Hepatitis was induced experimentally in Japanese quail inoculated in the pancreatic duodenal vein with 2 C. jejuni strains originating from chicken hepatitis and human diarrhea cases, respectively. ¹¹ Although no clinical signs were observed in quail, IHC detected bacterial antigens in the hepatocytes, intercellular spaces, and in the macrophages during early stages of infection. The bacteria also invaded the bile and was retained in the gallbladder for a long period.
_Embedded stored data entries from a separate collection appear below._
Lemma einv_read_data v s' :
  read_result (stream t) y' = Some (IoResult None v) ->
  echo_step (Read_ None (read_mem v)) (handler t) = Some s' -> einv recv (enter s' y').
Proof.
  intros Er Es. destruct read_facts as (Hr' & _ & Hw & Hrep & Hre & Hcl & Hres). rewrite Er in Hres.
  assert (Hdel : delivered (log y') = got (handler t) ++ read_mem v).
  { rewrite Hres, delivered_snoc. simpl. by rewrite (ei_got _ _ Hi). }
  apply (einv_completed recv (Read_ None (read_mem v)) (handler t)); try done;
    [apply (ei_echo _ _ Hi)|..]; pose proof echo_reading as He;
    unfold echo_step in Es; rewrite Hpc in Es; simpl in Es;
    destruct (submitted (handler t)); injection Es as <-; unfold entry_ok, end_ok; simpl; try done.
  - by rewrite Hrep.
  - by rewrite Hrep, He.
Qed.

Lemma einv_read t' :
  after_read (stream t) y' (handler t) = Some t' -> einv recv t'.
Proof.
  intros H. destruct read_facts as (Hr' & Hdata & Hw & Hrep & Hre & Hcl & Hres).
  unfold after_read in H. destruct (read_result _ _) as [[[er|] v]|] eqn:Er.
  - unfold completed, echo_step in H. rewrite Hpc in H. injection H as <-.
    by apply (einv_read_error er v).
  - unfold completed in H. cbn [ec value] in H.
    destruct (echo_step _ _) as [s'|] eqn:Es; [|done].
    injection H as <-. by apply (einv_read_data v).
  - injection H as <-. rewrite <-(app_nil_r recv), <-Hdata.
    apply (einv_stream recv t e); try done; [by intros p -> | by rewrite Hres | by rewrite Hre |].
    unfold place_ok. by rewrite Hpc.
Qed.

End Reading.

(** The handler gets the result of a body operation. *)
Lemma einv_return recv t t' :
  einv recv t -> estep buffer VReturn t = Some t' -> einv recv t'.
Proof.
  intros [Hr Hg He Hp Hend] H. cbn [estep] in H.
  destruct (at_op t) as [| |[[|r]|]]; try done. unfold completed in H.
  destruct (echo_step _ _) as [s'|] eqn:Es; [|done]. injection H as <-.
  apply (einv_completed _ _ _ _ _ Hr He Es); destruct He as [_ He];
    unfold place_ok, end_ok in *; unfold echo_step, after_body in Es;
    destruct (pc (handler t)) as [| |d|d| | |[r'|]] eqn:Ep; try done;
    destruct (ec r) as [er|] eqn:Er; simpl in Es, He;
    try (destruct He as [Hsub _]; rewrite Hsub in Es); injection Es as <-; try done; simpl.
  - destruct Hp as (base & Hbase & (_ & sent & Hrep & Hw & Hsent & _) & Hc). simpl in *.
    unfold entry_ok. simpl. split; [done|]. split; [|right; by apply (Hc r); rewrite ?Er].
    rewrite Hrep, Hsent, Hbase, app_nil_r. by apply prefix_app, prefix_take.
  - destruct Hp as (base & Hbase & (_ & sent & Hrep & Hw & Hsent & Hle & Hall & _) & _).
    simpl in *. unfold entry_ok. simpl. split; [done|].
    rewrite Hrep, Hsent, (Hall Er eq_refl), Hbase, take_ge by done. by rewrite app_nil_r.
  - destruct Hp as (base & (_ & sent & Hrep & Hw & Hsent & _) & Hpre & _).
    simpl in *. unfold entry_ok. simpl. split; [done|]. by rewrite Hrep, Hsent, take_nil, app_nil_r.
  - destruct Hp as (base & (_ & sent & Hrep & Hw & Hsent & Hle & _ & Hpe) & _ & Hor).
    simpl in *. unfold entry_ok. simpl. split; [done|].
    split; [|by apply Hpe]. rewrite Hrep, Hsent, take_nil, app_nil_r.
    destruct Hor as [?|[_ Hd]]; [done|]. rewrite Er in Hd. by destruct Hd.
  - destruct Hp as (base & Hbase & _ & Hc). intros Hcl.
    assert (closed_ (st (stream t)) = true) by (by apply (Hc r); rewrite ?Er). congruence.
Qed.

Lemma einv_step recv t e t' :
  einv recv t -> calm e = true -> estep buffer e t = Some t' ->
  einv (recv ++ match e with VEnv e => data_in e | _ => [] end) t'.
Proof.
  intros Hi Hc H. destruct e as [e|rv| |w| |w|]; rewrite ?app_nil_r.
  - by apply (einv_env recv t e).
  - by apply (einv_submit recv t rv).
  - cbn [estep] in H. destruct (at_op t) eqn:Ea; try done. destruct (pc (handler t)) eqn:Ep; try done.
    destruct (step _ _) as [y'|] eqn:Es; [|done].
    by apply (einv_read recv t (ERead buffer) y'); auto.
  - cbn [estep] in H. destruct (at_op t) eqn:Ea; try done. destruct w; [done|].
    destruct (step _ _) as [y'|] eqn:Es; [|done].
    apply (einv_read recv t (EReadWake None) y'); auto.
    pose proof (ei_place _ _ Hi) as Hp. unfold place_ok in Hp. rewrite Ea in Hp.
    by destruct (pc (handler t)) as [| | | | | |[]].
  - by apply (einv_body recv t BTurn); auto.
  - destruct w; [done|]. apply (einv_body recv t (BWake None)); eauto.
  - by apply (einv_return recv t).
Qed.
Fetal infection in ruminants requires C. jejuni to translocate from the intestinal tract of the dam into the blood and then pass through the placenta to the fetus. Hepatitis due to Campylobacter spp. in adult animals is not reported commonly, but C. jejuni has been isolated from the gall bladder of adult ruminants, ¹⁸ and both C. fetus subsp. fetus and C. jejuni are natural inhabitants of the intestinal tract and gallbladder of healthy ruminants. ¹⁸ C. jejuni and C. coli have been detected by PCR and isolated in bacterial culture of gallbladder samples of sheep slaughtered at abattoirs, ³ but no macroscopic nor microscopic lesions were recorded in the examined gallbladders or livers of those animals. In one paper, approximately one-third of ovine and caprine fetuses that had aborted due to C. jejuni subsp. jejuni had necrotizing hepatitis. ¹²

Clinical presentations of C. jejuni infections in humans include mainly bacteremia, cholecystitis, and pancreatitis. ¹⁰ In humans, bacteremia seems to be the least frequent of the clinical manifestations, but blood cultures are obtained infrequently in patients with enteritis. Hepatitis due to Campylobacter spp. in humans could be underdiagnosed because few studies involving enteritis have reported the results of liver function tests. ¹⁰ Campylobacter hepatitis in animals is rare, and the pathogenesis of the lesion is due to direct invasion of the parenchyma by the organism or to structural and functional changes caused by circulating toxins. ⁹

Diagnosis of Campylobacter hepatitis in humans is frequently established by ruling out other cases of hepatitis. ¹⁰ Hepatitis secondary to acute gastroenteritis due to Campylobacter spp. with or without sepsis is rarely described in humans and animals.^16,17 Hepatitis due to Campylobacter spp. can be underdiagnosed in acute cases, and liver enzyme activities along with microaerophilic cultures of liver should be performed in cases of gastrointestinal diseases in young and adult horses.